Mesmo mantendo uma política de submissão total aos interesses de Israel, Jair Bolsonaro atraiu a ira das autoridades israelenses, ao dizer que o Holocausto, que foi o genocídio de judeus na Segunda Guerra, poderia ser perdoado. "Nunca perdoaremos e nunca esqueceremos", afirmou o chefe de Estado de Israel, Reuven Rivlin. O político também advertiu que os israelenses nunca cooperarão com aqueles que negarem a verdade ou "tentarem apagar isso da memória", quer sejam indivíduos, grupos, "líderes partidários ou chefes de Estado"

Presidente de Israel se revolta com Bolsonaro por sugestão de perdão ao Holocausto
Presidente de Israel se revolta com Bolsonaro por sugestão de perdão ao Holocausto

Sputinik – O chefe de Estado de Israel, Reuven Rivlin, juntou-se aos críticos do presidente Jair Bolsonaro, que recentemente disse que os crimes do Holocausto podem ser perdoados, mas nunca esquecidos.

"Ninguém vai pedir o perdão do povo judeu, e isso nunca pode ser comprado em nome de interesses [...] O que [os nazistas] fizeram conosco está gravado em nossa memória, na memória de um povo antigo", disse recentemente Rivlin no Twitter, segundo o The Times of Israel.

O político também advertiu que os israelenses nunca cooperarão com aqueles que negarem a verdade ou "tentarem apagar isso da memória", quer sejam indivíduos, grupos, "líderes partidários ou chefes de Estado".

"Nunca perdoaremos e nunca esqueceremos", twittou o líder israelense, jurando que os judeus "sempre lutarão contra o antissemitismo e a xenofobia".
O presidente de Israel também alertou os políticos contra "desvios para o território dos historiadores", que são responsáveis por pesquisar e descrever o passado. Segundo ele, os líderes políticos devem assumir a sua própria responsabilidade de "moldar o futuro".

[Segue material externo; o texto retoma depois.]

(** * Connection tracking and per-connection packet arbitration

    A shallow embedding of [network/connection.go]: the connection record,
    the flow correlator ([NewIncompleteConnection],
    [NewConnectionFromDNSRequest], [GatherConnectionInfo]), the verdict
    setters, the packet queue ([SetFirewallHandler], [StopFirewallHandler],
    [HandlePacket]) and persistence ([Save], [delete]).

    Go pointers that may be nil are [option]s, [int]/[int64]/[uint16] values
    are [Z], the buffered channel is a record holding its capacity and its
    buffer, and every call into another package is either a field of the
    [Collaborators] class or an entry of the effect trace. *)

From Stdlib Require Import ZArith String List Bool Lia Permutation.
Import ListNotations.

#[local] Open Scope string_scope.
#[local] Open Scope list_scope.
#[local] Open Scope Z_scope.

(** ** Machine integers *)

(** [int64] arithmetic wraps around; [wrap64] brings a mathematical integer
    back into the signed 64-bit range. *)
Definition min_int64 : Z := - 2 ^ 63.
Definition max_int64 : Z := 2 ^ 63 - 1.

Definition wrap64 (z : Z) : Z := (z + 2 ^ 63) mod 2 ^ 64 - 2 ^ 63.

Definition in_int64 (z : Z) : Prop := min_int64 <= z <= max_int64.

(** [net.IP] is a byte slice. *)
Definition IP : Type := list Byte.byte.

(** ** Types of the collaborating packages

    Only the fields that [connection.go] reads or writes are kept. *)

Module netutils.

Inductive IPScope : Type :=
| Invalid | Undefined | HostLocal | LinkLocal | SiteLocal
| Global | LocalMulticast | GlobalMulticast.

(** [IPScope.IsLocalhost]. *)
Definition IsLocalhost (s : IPScope) : bool :=
  match s with HostLocal => true | _ => false end.

End netutils.

Module packet.

(** [packet.Info]; [SeenAt] is kept as its [Unix()] reading. *)
Record Info : Type := mkInfo {
  Inbound : bool;
  Version : Z;
  Protocol : Z;
  Src : IP;
  SrcPort : Z;
  Dst : IP;
  DstPort : Z;
  PID : Z;
  SeenAt : Z
}.

Definition set_PID (v : Z) (i : Info) : Info :=
  mkInfo (Inbound i) (Version i) (Protocol i) (Src i) (SrcPort i) (Dst i)
    (DstPort i) v (SeenAt i).

Definition IPv4 : Z := 4.
Definition IPv6 : Z := 6.
Definition UDP : Z := 17.

(** The [packet.Packet] interface, as the values its getters return. *)
Record Packet : Type := mkPacket {
  GetInfo : Info;               (* pkt.Info() *)
  InfoOnly : bool;
  ExpectInfo : bool;
  GetConnectionID : string
}.

End packet.

Module profile.

Record Profile : Type := mkProfile {
  ID : string;
  Name : string;
  Source : string;
  Internal : bool
}.

Record LayeredProfile : Type := mkLayeredProfile {
  localProfile : option Profile;
  revisionCnt : Z;
  enableHistory : bool;
  profileSource : string -> string    (* GetProfileSource(key) *)
}.

(** The methods below are called by [connection.go] on receivers that may
    be nil ([proc.Profile().LocalProfile()] is followed by a nil test,
    [conn.process.Profile()] is evaluated before [conn.process] is tested),
    so they are nil-safe: a nil receiver gives nil, or zero. *)
Definition LocalProfile (lp : option LayeredProfile) : option Profile :=
  match lp with Some l => localProfile l | None => None end.

Definition RevisionCnt (lp : option LayeredProfile) : Z :=
  match lp with Some l => revisionCnt l | None => 0 end.

End profile.

Module process.

Record Process : Type := mkProcess {
  Name : string;
  Path : string;
  CmdLine : string;
  Pid : Z;
  CreatedAt : Z;
  layered : option profile.LayeredProfile
}.

(** The method [Profile()] of a process pointer, nil-safe like the profile getters. *)
Definition Profile (p : option Process) : option profile.LayeredProfile :=
  match p with Some q => layered q | None => None end.

End process.

Module intel.

Record Entity : Type := mkEntity {
  IP_ : IP;
  Protocol : Z;
  Port : Z;
  Domain : string;
  CNAME : list string;
  IPScope : netutils.IPScope
}.

Definition set_Domain (d : string) (e : Entity) : Entity :=
  mkEntity (IP_ e) (Protocol e) (Port e) d (CNAME e) (IPScope e).

Definition set_CNAME (l : list string) (e : Entity) : Entity :=
  mkEntity (IP_ e) (Protocol e) (Port e) (Domain e) l (IPScope e).

End intel.

Module resolver.

Record ResolverInfo : Type := mkResolverInfo { ResolverName : string }.

Record DNSRequestContext : Type := mkDNSRequestContext { RequestDomain : string }.

(** What [ipinfo.MostRecentDomain()] returns. *)
Record ResolvedDomain : Type := mkResolvedDomain {
  Domain : string;
  CNAMEs : list string;
  DNSRequestContext_ : option DNSRequestContext;
  Resolver : option ResolverInfo
}.

Record IPInfo : Type := mkIPInfo { MostRecentDomain : option ResolvedDomain }.

End resolver.

Module netenv.

Record CaptivePortal : Type := mkCaptivePortal {
  PortalIP : IP;
  PortalDomain : string
}.

End netenv.

Module access.

Inductive Feature : Type := FeatureHistory | FeatureBWVis.

(** The errors of [access.GetUser] that the code tells apart. *)
Inductive Err : Type := ErrNotLoggedIn | ErrOther (msg : string).

Definition is_ErrNotLoggedIn (e : Err) : bool :=
  match e with ErrNotLoggedIn => true | ErrOther _ => false end.

Record User : Type := mkUser { features : Feature -> bool }.

End access.

(** ** Types of the [network] package *)

Inductive ConnectionType : Type := Undefined | IPConnection | DNSRequest.

(** Modelled from the spec: the [Verdict] enumeration is declared outside the
    file at hand; its members and their severity order are the spec's
    "Undecided < Accept < Trust < RerouteToNS < RerouteToTunnel < Block < Drop
    < Failed". *)
Inductive Verdict : Type :=
| VerdictUndecided | VerdictAccept | VerdictTrust | VerdictRerouteToNameserver
| VerdictRerouteToTunnel | VerdictBlock | VerdictDrop | VerdictFailed.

Os comentários de Rivlin ecoaram uma declaração crítica emitida pelo museu oficial do memorial do Holocausto de Israel (Yad Vashem), dizendo, conforme citado pela mídia: "Não cumpre a ninguém determinar se os crimes do Holocausto podem ser perdoados".

Já o embaixador de Israel no Brasil, Yossi Shelley, tomou o partido do presidente brasileiro, alertando que quem tentar desacreditar "as palavras de um grande amigo do povo e do governo de Israel" não terá sucesso.

O diplomata afirmou que as palavras de Bolsonaro "deixaram claro seu total repúdio pelo maior genocídio da história, que foi o Holocausto".

"Em nenhum momento de seu discurso o presidente mostrou desrespeito ou indiferença em relação ao sofrimento judaico", publicou o embaixador no Facebook.

Bolsonaro, considerado um firme apoiador de Israel e de seu primeiro-ministro Benjamin Netanyahu, provocou debates com sua declaração durante a reunião de quinta-feira (11) com pastores evangélicos no Rio de Janeiro.

"Nós podemos perdoar, mas não podemos esquecer. E é minha essa frase. Quem esquece seu passado está condenado a não ter futuro", disse o presidente, acrescentando que é preciso agir para garantir que o Holocausto não se repita.

Durante a sua viagem a Israel, Bolsonaro além de assinar acordos e documentos sobre defesa, cibersegurança e cooperação policial junto com o premiê israelense Benjamin Netanyahu, também visitou o memorial do Holocausto.